Tinder CTO Says Millennials’ Bitcoin Investing Preference is Due to Lack Of Trust In Banks

Brian Norgard, the Chief Technology Officer of the world’s biggest dating app Tinder has openly shown his support for cryptocurrency time and again.

Just last week he had words of appreciation for the Crypto technologists, saying that the present crypto enthusiasts are,

“More technical than their Web 2.0 peers & far deeper in sheer numbers than the 1st wave of mobile.” He added that these people who are shaping the crypto ecosystem are “From everywhere in the world & oftentimes working with fully distributed teams.”

Earlier this week, Norgard had tweeted a list of investing patterns and preferences for millennials based on a report by CBI Insights, which featured low fees, home ownership, simple/fun/useful UI/UX, mobile first, lack of trust in large financial institutions, gamified solutions and – finally – crypto.

Millennials Mobile And Crypto

The shift from cash-based systems to mobile financial networks could pave a natural pathway to cryptocurrencies like Bitcoin and Ethereum, leading both consumers and merchants to adopt cryptos that are purely digital and decentralized.

Fintech startups and network operators adjust to the needs of millennial users and consumers because they acknowledge the types of services young users desire. Millennials prefer to carry out any finance-related task using a smartphone, and the inability of major banks to compete with innovative fintech startups have left banks behind in mobile fintech development.

An inordinate number of Millennials are looking to line their pockets, or rather their investment portfolios, with cryptocurrencies. A study by Sustany Capital which surveyed 1,000 American adults, found that 88 percent of Millennials want to diversify their investment options with cryptocurrencies. Of those surveyed, 42 percent expressed interest in using cryptocurrency as a form of savings.

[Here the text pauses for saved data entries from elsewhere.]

(** *** The leaf from the chunk hashes *)

Lemma read_adler_words d bs junk i :
  zlen d = 16 -> 0 <= i < zlen bs -> read_adler (d ++ words (map adler bs) ++ junk) i = Some (adler (znth [] bs i)).
Proof.
  intros Hd Hi. unfold read_adler. pose proof (zlen_nonneg junk).
  rewrite !zlen_app, zlen_words, Hd, zlen_map. rewrite (proj2 (Z.ltb_ge _ _)) by lia. f_equal.
  assert (E : words (map adler bs) = words (map adler (ztake i bs)) ++ le_bytes 4 (adler (znth [] bs i)) ++ words (map adler (zdrop (i + 1) bs))).
  { rewrite <- (take_drop_middle bs (Z.to_nat i) (znth [] bs i)) at 1 by (apply lookup_znth; lia).
    rewrite map_app, words_app. unfold ztake, zdrop. cbn [map]. unfold words at 2. cbn [map concat].
    do 3 f_equal. unfold words. do 4 f_equal. lia. }
  rewrite E, app_assoc, <- !app_assoc, (app_assoc d).
  rewrite zsub_app_zlen; [| |by rewrite zlen_le_bytes].
  - rewrite le_val_le_bytes. apply Z.mod_small. apply adler_range.
  - rewrite zlen_app, zlen_words, Hd, zlen_map, zlen_ztake by lia. lia.
Qed.

(** The small blocks of a block: all of 4096 bytes but the last. *)
Definition smalls (bs : list bytes) : Prop :=
  forall i, 0 <= i < zlen bs -> 0 < zlen (znth [] bs i) <= SB /\ (i + 1 < zlen bs -> zlen (znth [] bs i) = SB).
Lemma cut_smalls b : smalls (cut SB b).
Proof.
  remember (length b) as k eqn:Hk. revert b Hk. induction k as [k IH] using lt_wf_ind. intros b ->.
  destruct b as [|x b]; [intros i; change (zlen (cut SB [])) with 0; lia|]. set (y := x :: b). rewrite cut_step by done.
  assert (Hy : 0 < zlen y) by (unfold y; rewrite zlen_cons; pose proof (zlen_nonneg b); lia).
  intros i. rewrite zlen_cons. intros Hi. destruct (decide (i = 0)) as [->|Hne].
  - rewrite znth_cons_0, zlen_ztake by done. unfold SB in *. split; [lia|]. intros Hc.
    destruct (Z.le_gt_cases (zlen y) 4096) as [Hle|]; [|lia]. rewrite zdrop_ge, cut_nil in Hc by done. change (zlen (@nil bytes)) with 0 in Hc. lia.
  - rewrite znth_cons_S by lia. destruct (IH (length (zdrop SB y))) with (b := zdrop SB y) (i := i - 1) as [H1 H2]; [|done|lia|].
    + unfold zdrop. rewrite length_drop. unfold y. cbn [length]. assert (0 < Z.to_nat SB)%nat by (apply Nat.ltb_lt; vm_compute; done). lia.
    + split; [done|]. intros. apply H2. lia.
Qed.

Lemma col_few j bs : 0 <= j < 12 -> zlen bs <= 12 -> col j bs = if j <? zlen bs then znth [] bs j else [].
Proof.
  intros Hj. induction bs as [|p bs IH] using rev_ind; intros Hl.
  - change (zlen (@nil bytes)) with 0. by rewrite (proj2 (Z.ltb_ge j 0)) by lia.
  - rewrite zlen_app in *. change (zlen [p]) with 1 in *. pose proof (zlen_nonneg bs). rewrite col_snoc, IH by lia.
    rewrite (Z.mod_small (zlen bs)) by lia. destruct (Z.eqb_spec (zlen bs) j) as [<-|Hne].
    + rewrite Z.ltb_irrefl, (proj2 (Z.ltb_lt _ _)), znth_app_r, Z.sub_diag by lia. done.
    + rewrite app_nil_r. destruct (Z.ltb_spec j (zlen bs)).
      * by rewrite (proj2 (Z.ltb_lt _ _)), znth_app_l by lia.
      * by rewrite (proj2 (Z.ltb_ge _ _)) by lia.
Qed.

Lemma smalls_tail b bs : smalls (b :: bs) -> smalls bs.
Proof.
  intros H i Hi. specialize (H (i + 1)). rewrite zlen_cons, znth_cons_S in H by lia.
  replace (i + 1 - 1) with i in H by lia. destruct H as [H1 H2]; [lia|]. split; [done|]. intros. apply H2. lia.
Qed.
Lemma smalls_total bs : bs <> [] -> smalls bs -> zlen (concat bs) = SB * (zlen bs - 1) + zlen (znth [] bs (zlen bs - 1)).
Proof.
  induction bs as [|b bs IH]; intros Hne Hs; [done|]. cbn [concat]. rewrite zlen_app, zlen_cons.
  pose proof (zlen_nonneg bs) as Hn. destruct (Hs 0) as [H1 H2]; [rewrite zlen_cons; lia|]. rewrite znth_cons_0 in H1, H2. rewrite zlen_cons in H2.
  destruct bs as [|b2 bs].
  - change (zlen (concat [])) with 0. change (zlen (@nil bytes)) with 0. change (0 + 1 - 1) with 0. rewrite znth_cons_0. lia.
  - set (r := b2 :: bs) in *. assert (1 <= zlen r) by (unfold r; rewrite zlen_cons; pose proof (zlen_nonneg bs); lia).
    rewrite (IH ltac:(done) (smalls_tail _ _ Hs)), (H2 ltac:(lia)), (znth_cons_S _ b) by lia.
    replace (zlen r + 1 - 1 - 1) with (zlen r - 1) by lia. lia.
Qed.
(** The length the last small block is combined with. *)
Lemma smalls_len bs i :
  smalls bs -> 0 <= i < zlen bs ->
  (if (i + 1 =? zlen bs) && negb (zlen (concat bs) mod SB =? 0) then zlen (concat bs) mod SB else SB) = zlen (znth [] bs i).
Proof.
  intros Hs Hi. destruct (Hs i Hi) as [H1 H2]. destruct (Z.eqb_spec (i + 1) (zlen bs)) as [E|E]; cbn [andb]; [|rewrite H2; lia].
  assert (bs <> []) by (intros ->; change (zlen (@nil bytes)) with 0 in Hi; lia). rewrite smalls_total by done. replace (zlen bs - 1) with i by lia.
  rewrite Z.add_comm, Z.mul_comm, Z.mod_add by done. destruct (decide (zlen (znth [] bs i) = SB)) as [->|Hlt].
  - by rewrite Z.mod_same.
  - rewrite Z.mod_small by lia. by rewrite (proj2 (Z.eqb_neq _ _)) by lia.
Qed.
Lemma ztake_snoc (bs : list bytes) i : 0 <= i < zlen bs -> ztake (i + 1) bs = ztake i bs ++ [znth [] bs i].
Proof.
  intros Hi. unfold ztake. replace (Z.to_nat (i + 1)) with (S (Z.to_nat i)) by lia.
  apply take_S_r. by apply lookup_znth.
Qed.

Lemma combine_adlers_ok d bs junk fuel : forall i,
  zlen d = 16 -> smalls bs -> 12 <= i -> (i <= zlen bs -> (Z.to_nat (zlen bs - i) <= fuel)%nat) ->
  combine_adlers fuel (d ++ words (map adler bs) ++ junk) (zlen (concat bs)) (zlen bs) i (col_adlers (ztake i bs)) = Some (col_adlers bs).
Proof.
  induction fuel as [|fuel IH]; intros i Hd Hs Hi Hf; cbn [combine_adlers].
  - rewrite (proj2 (Z.ltb_ge _ _)) by lia. by rewrite ztake_ge by lia.
  - destruct (Z.ltb_spec i (zlen bs)); [|by rewrite ztake_ge by lia].
    rewrite read_adler_words by (done || lia). cbn [mbind option_bind]. rewrite smalls_len by (done || lia).
    destruct (Hs i) as [Hp _]; [lia|]. pose proof (Z.mod_pos_bound i 12 ltac:(lia)).
    rewrite znth_col_adlers, adler_combine by (done || (unfold SB in *; lia)).
    assert (Ei : zlen (ztake i bs) = i) by (rewrite zlen_ztake; lia).
    pose proof (col_adlers_snoc (ztake i bs) (znth [] bs i)) as E. rewrite Ei in E. rewrite <- E, <- ztake_snoc by lia.
    apply IH; [done|done|lia|lia].
Qed.

Lemma allAdlerTo64byteHash_ok d bs junk :
  zlen d = 16 -> smalls bs -> zlen bs < 2 ^ 32 ->
  allAdlerTo64byteHash (d ++ words (map adler bs) ++ junk) (16 + 4 * zlen bs) (zlen (concat bs)) = Some (d ++ words (col_adlers bs)).
Proof.
  intros Hd Hs Hl. pose proof (zlen_nonneg bs). unfold allAdlerTo64byteHash.
  replace (16 + 4 * zlen bs - 16) with (zlen bs * 4) by lia. rewrite w64_id, Z.div_mul by lia.
  set (h := d ++ _). assert (Hh : zlen h = 16 + 4 * zlen bs + zlen junk).
  { unfold h. rewrite !zlen_app, Hd, zlen_words, zlen_map. lia. }
  pose proof (zlen_nonneg junk). rewrite (proj2 (Z.ltb_ge _ _)) by lia.
  assert (E : mapM (fun i => if zlen bs <=? i then Some no_adler else read_adler h i) (map Z.of_nat (seq 0 12)) = Some (col_adlers (ztake 12 bs))).
  { apply mapM_Some, Forall2_fmap_2, Forall_Forall2_diag. apply List.Forall_forall. intros j Hj%in_seq.
    assert (Hz : zlen (ztake 12 bs) = Z.min 12 (zlen bs)) by (by rewrite zlen_ztake).
    rewrite col_few by lia. rewrite Hz. destruct (Z.leb_spec (zlen bs) (Z.of_nat j)).
    - by rewrite (proj2 (Z.ltb_ge _ _)) by lia.
    - rewrite (proj2 (Z.ltb_lt _ _)) by lia. unfold h. rewrite read_adler_words by (done || lia). rewrite znth_ztake by lia. done. }
  rewrite E. cbn [mbind option_bind]. pose proof (combine_adlers_ok d bs junk (length h) 12 Hd Hs ltac:(lia)) as C. fold h in C.
  rewrite C by (intros; unfold zlen in *; lia). cbn [mbind option_bind]. rewrite <- Hd at 1. unfold h. by rewrite ztake_app_zlen.
Qed.

(** ** The streaming object *)

Import TreeHash.

Section Stream.
Context {Out : Type} `{IHashOutput Out}.
Notation th_t := (TreeHash.t Out).

(** The finished part: leaves, extents, how much was hashed, what was output. *)
Record tree_of (leaves : list bytes) (sp : option bytes) (pos : Z) (out : option Out) (th : th_t) : Prop := {
  tr_rep : rep leaves (level_hash th);
  tr_wait : waiting (level_hash th);
  tr_has : has_sparse th = bool_decide (is_Some sp);
  tr_ctx : sha_of v512 sha512_initial_hash_value (default [] sp) (sparse_ctx th);
  tr_pos : hash_pos th = pos;
  tr_out : hash_output th = out }.

(** The block in progress. *)
Record block_of (cur : bytes) (th : th_t) : Prop := {
  bk_md5 : md5_of cur (md5sum th);
  bk_adlers : adlers th = col_adlers (cut SB cur);
  bk_all : hash_output th <> None -> zlen (hash_all_adlers th) = 528 /\
           zsub 16 (4 * zlen (cut SB cur)) (hash_all_adlers th) = words (map adler (cut SB cur)) }.

Definition hashing leaves sp cur pos out (th : th_t) : Prop :=
  tree_of leaves sp pos out th /\ block_of cur th /\ offset th = zlen cur /\ zlen cur < BS.

Lemma init_hashing mem out : zlen (MD5.buffer mem) = 64 -> hashing [] None [] 0 out (TreeHash.init mem out).
Proof.
  intros Hm. split_and!; [| |done|done].
  - split; cbn; [by apply rep_top|by split; apply Forall_singleton|done|apply (init_sha v512)|done|done].
  - split; cbn [md5sum adlers hash_all_adlers hash_output TreeHash.init]; [by apply init_of|done|]. intros Ho. by destruct out.
Qed.

Lemma addHash_ok leaves sp pos out th h n :
  tree_of leaves sp pos out th -> offset th = 0 -> zlen h = 64 -> 0 <= pos + n < 2 ^ 63 ->
  exists th', addHash h n th = Some th' /\ tree_of (leaves ++ [h]) sp (pos + n) out th' /\
    (offset th', md5sum th', adlers th', hash_all_adlers th') = (0, md5sum th, adlers th, hash_all_adlers th).
Proof.
  intros [] Ho Hh Hp. unfold addHash. rewrite Ho, Hh. cbn [Z.eqb negb]. rewrite Z.ltb_irrefl.
  rewrite ztake_ge by lia. destruct (add_levels_ok h leaves (level_hash th)) as (E & Hr & Hw); [done|done|lia|].
  rewrite E. cbn [mbind option_bind]. eexists. split; [reflexivity|]. rewrite tr_pos0, s64_id by lia. split; [by split|].
  done.
Qed.

Lemma addHashAllAdler_ok leaves sp pos out th b junk :
  hashing leaves sp [] pos out th -> 0 < zlen b < 2 ^ 32 -> 0 <= pos -> pos + zlen b < 2 ^ 63 ->
  exists th', addHashAllAdler (all_adlers b ++ junk) (16 + 4 * zlen (cut SB b)) (zlen b) th = Some th' /\
    hashing (leaves ++ [leaf b]) sp [] (pos + zlen b) out th'.
Proof.
  intros (Ht & Hb & Ho & _) Hl Hp Hp2. unfold addHashAllAdler. change (zlen (@nil ascii)) with 0 in Ho. rewrite Ho. cbn [Z.eqb negb].
  pose proof (allAdlerTo64byteHash_ok (md5_spec b) (cut SB b) junk (zlen_md5_spec b) (cut_smalls b)) as E.
  rewrite concat_cut in E by done. unfold all_adlers. rewrite <- app_assoc, E.
  - cbn [mbind option_bind]. fold (leaf b). destruct (addHash_ok leaves sp pos out th (leaf b) (zlen b)) as (th' & E' & Ht' & [= E1 E2 E3 E4]);
      [done|done|apply zlen_leaf|lia|].
    exists th'. split; [done|]. split_and!; [done| |done|done]. destruct Ht, Ht', Hb. by split; rewrite ?E2, ?E3, ?E4, ?tr_out1, <- ?tr_out0.
  - unfold zlen at 1. rewrite cut_length; [|done|intros ->; change (zlen (@nil ascii)) with 0 in Hl; lia].
    apply Z.div_lt_upper_bound; [done|]. unfold SB. lia.
Qed.

Definition emit (pos : Z) (all : bytes) (out : option Out) : option Out := (fun o => hash_output_all_adlers o pos all) <$> out.

Lemma finalize_curr_ok leaves sp cur pos out th :
  tree_of leaves sp pos out th -> block_of cur th -> offset th = 0 -> 0 <= pos < 2 ^ 63 ->
  exists th', finalize_curr th = Some th' /\
    hashing (leaves ++ [leaf cur]) sp [] pos (emit pos (zsplice 0 (md5_spec cur) (hash_all_adlers th)) out) th'.
Proof.
  intros Ht [Hm Ha Hall] Ho Hp. unfold finalize_curr. destruct (finalize_of cur (md5sum th) Hm) as (E1 & E2 & E3).
  unfold MD5.raw_digest_int. rewrite E1, E2. cbn [mbind option_bind]. rewrite ztake_ge by (rewrite zlen_md5_spec; lia).
  rewrite Ha. change (concat (map (le_bytes 4) ?l)) with (words l). fold (leaf cur).
  pose proof (tr_out _ _ _ _ _ Ht) as Eo. rewrite Eo in *. set (all := zsplice 0 (md5_spec cur) (hash_all_adlers th)).
  set (p := match out with Some _ => _ | None => _ end).
  assert (Ep : snd p = emit pos all out /\ (out <> None -> zlen (fst p) = 528)).
  { unfold p. destruct out as [o|]; [|done]. cbn [fst snd emit fmap option_fmap option_map]. rewrite (tr_pos _ _ _ _ _ Ht). split; [done|].
    intros Hn. destruct (Hall Hn) as [Hl _]. unfold all. rewrite zlen_zsplice; rewrite ?zlen_md5_spec; lia. }
  destruct p as [all' out']. cbn [fst snd] in Ep. destruct Ep as [-> Hz].
  set (th0 := mk _ _ _ _ _ _ _ _ _). assert (Ht0 : tree_of leaves sp pos (emit pos all out) th0) by (destruct Ht; by split).
  destruct (addHash_ok _ _ _ _ th0 (leaf cur) 0 Ht0 Ho (zlen_leaf cur)) as (th' & -> & Ht' & [= F1 F2 F3 F4]); [lia|].
  cbn [mbind option_bind]. rewrite Z.add_0_r in Ht'. eexists. split; [reflexivity|]. split_and!; cbn [offset]; [|split| |done].
  - destruct Ht'. by split.
  - cbn [md5sum]. by apply init_of.
  - done.
  - cbn [hash_output hash_all_adlers]. rewrite F4. cbn [hash_all_adlers th0]. rewrite (tr_out _ _ _ _ _ Ht'). intros Hn. split; [|done].
    apply Hz. intros ->. by apply Hn.
  - rewrite F1. done.
Qed.

Lemma zsub_ztake {A} i n (l : list A) : 0 <= i -> 0 <= n -> zsub i n l = zdrop i (ztake (i + n) l).
Proof. intros. unfold zsub, zdrop, ztake. rewrite take_drop_commute. do 2 f_equal. lia. Qed.

Lemma zlen_cut_whole (b : bytes) : zlen b mod SB = 0 -> zlen (cut SB b) = zlen b / SB.
Proof.
  intros Hm. destruct b as [|x b]; [done|]. unfold zlen at 1. rewrite cut_length by done. set (y := x :: b) in *.
  pose proof (Z.div_mod (zlen y) SB ltac:(done)). symmetry. apply Z.div_unique with (SB - 1); unfold SB in *; lia.
Qed.
Lemma cut_snoc (cur p : bytes) : zlen cur mod SB = 0 -> 0 < zlen p <= SB -> cut SB (cur ++ p) = cut SB cur ++ [p].
Proof.
  intros Hm Hp. rewrite cut_app_whole by done. f_equal. apply cut_piece; [|lia].
  intros ->. change (zlen (@nil ascii)) with 0 in Hp. lia.
Qed.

Crypto’s Mainstream Adoption

The adoption of crypto by millennials is expected to increase at an exponential rate in the next few years, fueled by the collaborative efforts of the New York Stock Exchange (NYSE), Starbucks, and Microsoft, the world’s largest stock market, coffee retailer, and technology conglomerate, respectively.

The three corporations disclosed their intent to improve the usability of cryptocurrencies as a legitimate and alternative payment method, responding to the growing demand for crypto from both millennials and casual users.